## TO DO
Go through the listing below and reproduce it word for word.
==== EXTRACTED ENTRIES
(* ===== verification/ObexReceive.v ===== *)
(** * libexword: what the transport receives

    Facts about [obex_object_receive] and [obex_request] of
    [src/tools/libexword/src/obex.c]: reading a response, parsing its headers,
    and whole requests on a device that follows the protocol. *)

From S2P Require Import Prelude DataBuffer Obex ObexSend.

Section Receive.
Context `{AllocOk} {U : Type} `{Usb U}.
Abbreviation X := (res (conn (U := U))).

Definition with_rx (p : buf_t) (c : conn (U := U)) : conn (U := U) :=
  Conn (set_rx_msg p (self c)) (object c).
Definition with_usb (u : U) (c : conn (U := U)) : conn (U := U) :=
  Conn (set_usb u (self c)) (object c).

(** ** Reading into the receive buffer *)

(** Reserving [n] bytes, receiving fewer into them and giving the rest back
    appends what was received. *)
Lemma read_into p n bytes :
  buf_ok p → 0 <= n → room_end p n → bytes_ok bytes → zlen bytes <= n →
  ∃ off p1 p2, reserve_end n p = Ok off p1 ∧ buf_store off bytes p1 = Ok tt p2 ∧
    let p3 := buf_remove_end (u64 (n - zlen bytes)) p2 in
    off = head_avail p + data_size p ∧
    buf_ok p3 ∧ content p3 = content p ++ bytes ∧ head_avail p3 = head_avail p ∧
    buffer p3 = buffer p2 ∧ slice (Z.to_nat off) (length bytes) (buffer p2) = bytes.
Proof.
  intros Hp Hn Hroom Hb Hfit. pose proof (zlen_nonneg bytes).
  destruct (buf_reserve_end_ok p n Hp Hn Hroom) as (p1 & E & Hp1 & Eh & Es & Ec & _).
  pose proof Hp as [? ? ? ? ? ? ? ?]. pose proof Hp1 as [? ? ? ? ? ? ? ?].
  destruct (buf_store_ok (head_avail p + data_size p) bytes p1)
    as (p2 & E2 & Hp2 & Eb2 & Eh2 & _ & _ & Es2); [done|done|lia|lia|].
  exists (head_avail p + data_size p), p1, p2. split.
  { unfold reserve_end, lift, mbind, res_mbind. by rewrite E. }
  split; [done|]. cbv zeta. rewrite u64_small by (unfold is_u; lia).
  destruct (buf_remove_end_ok (n - zlen bytes) p2 Hp2) as (Hp3 & Ec3 & Eb3 & Eh3 & Es3); [lia|].
  split; [done|]. split; [done|]. split; [|split; [congruence|split; [done|]]].
  - rewrite Ec3, Es2. unfold content. rewrite Eh2, Es2, Eh, Es, Eb2, take_slice.
    replace (Z.to_nat (data_size p + n - (n - zlen bytes)) `min` Z.to_nat (data_size p + n))%nat
      with (Z.to_nat (data_size p) + length bytes)%nat by (unfold zlen in *; lia).
    rewrite slice_app_split. unfold zlen in *. f_equal.
    + rewrite slice_splice_before by lia. done.
    + replace (Z.to_nat (head_avail p + data_size p))
        with (Z.to_nat (head_avail p) + Z.to_nat (data_size p))%nat by lia.
      apply slice_splice_same. lia.
  - rewrite Eb2. apply slice_splice_same. unfold zlen in *. lia.
Qed.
========
## ANSWER TO THIS TASK
(* ===== verification/ObexReceive.v ===== *)
(** * libexword: what the transport receives

    Facts about [obex_object_receive] and [obex_request] of
    [src/tools/libexword/src/obex.c]: reading a response, parsing its headers,
    and whole requests on a device that follows the protocol. *)

From S2P Require Import Prelude DataBuffer Obex ObexSend.

Section Receive.
Context `{AllocOk} {U : Type} `{Usb U}.
Abbreviation X := (res (conn (U := U))).

Definition with_rx (p : buf_t) (c : conn (U := U)) : conn (U := U) :=
  Conn (set_rx_msg p (self c)) (object c).
Definition with_usb (u : U) (c : conn (U := U)) : conn (U := U) :=
  Conn (set_usb u (self c)) (object c).

(** ** Reading into the receive buffer *)

(** Reserving [n] bytes, receiving fewer into them and giving the rest back
    appends what was received. *)
Lemma read_into p n bytes :
  buf_ok p → 0 <= n → room_end p n → bytes_ok bytes → zlen bytes <= n →
  ∃ off p1 p2, reserve_end n p = Ok off p1 ∧ buf_store off bytes p1 = Ok tt p2 ∧
    let p3 := buf_remove_end (u64 (n - zlen bytes)) p2 in
    off = head_avail p + data_size p ∧
    buf_ok p3 ∧ content p3 = content p ++ bytes ∧ head_avail p3 = head_avail p ∧
    buffer p3 = buffer p2 ∧ slice (Z.to_nat off) (length bytes) (buffer p2) = bytes.
Proof.
  intros Hp Hn Hroom Hb Hfit. pose proof (zlen_nonneg bytes).
  destruct (buf_reserve_end_ok p n Hp Hn Hroom) as (p1 & E & Hp1 & Eh & Es & Ec & _).
  pose proof Hp as [? ? ? ? ? ? ? ?]. pose proof Hp1 as [? ? ? ? ? ? ? ?].
  destruct (buf_store_ok (head_avail p + data_size p) bytes p1)
    as (p2 & E2 & Hp2 & Eb2 & Eh2 & _ & _ & Es2); [done|done|lia|lia|].
  exists (head_avail p + data_size p), p1, p2. split.
  { unfold reserve_end, lift, mbind, res_mbind. by rewrite E. }
  split; [done|]. cbv zeta. rewrite u64_small by (unfold is_u; lia).
  destruct (buf_remove_end_ok (n - zlen bytes) p2 Hp2) as (Hp3 & Ec3 & Eb3 & Eh3 & Es3); [lia|].
  split; [done|]. split; [done|]. split; [|split; [congruence|split; [done|]]].
  - rewrite Ec3, Es2. unfold content. rewrite Eh2, Es2, Eh, Es, Eb2, take_slice.
    replace (Z.to_nat (data_size p + n - (n - zlen bytes)) `min` Z.to_nat (data_size p + n))%nat
      with (Z.to_nat (data_size p) + length bytes)%nat by (unfold zlen in *; lia).
    rewrite slice_app_split. unfold zlen in *. f_equal.
    + rewrite slice_splice_before by lia. done.
    + replace (Z.to_nat (head_avail p + data_size p))
        with (Z.to_nat (head_avail p) + Z.to_nat (data_size p))%nat by lia.
      apply slice_splice_same. lia.
  - rewrite Eb2. apply slice_splice_same. unfold zlen in *. lia.
Qed.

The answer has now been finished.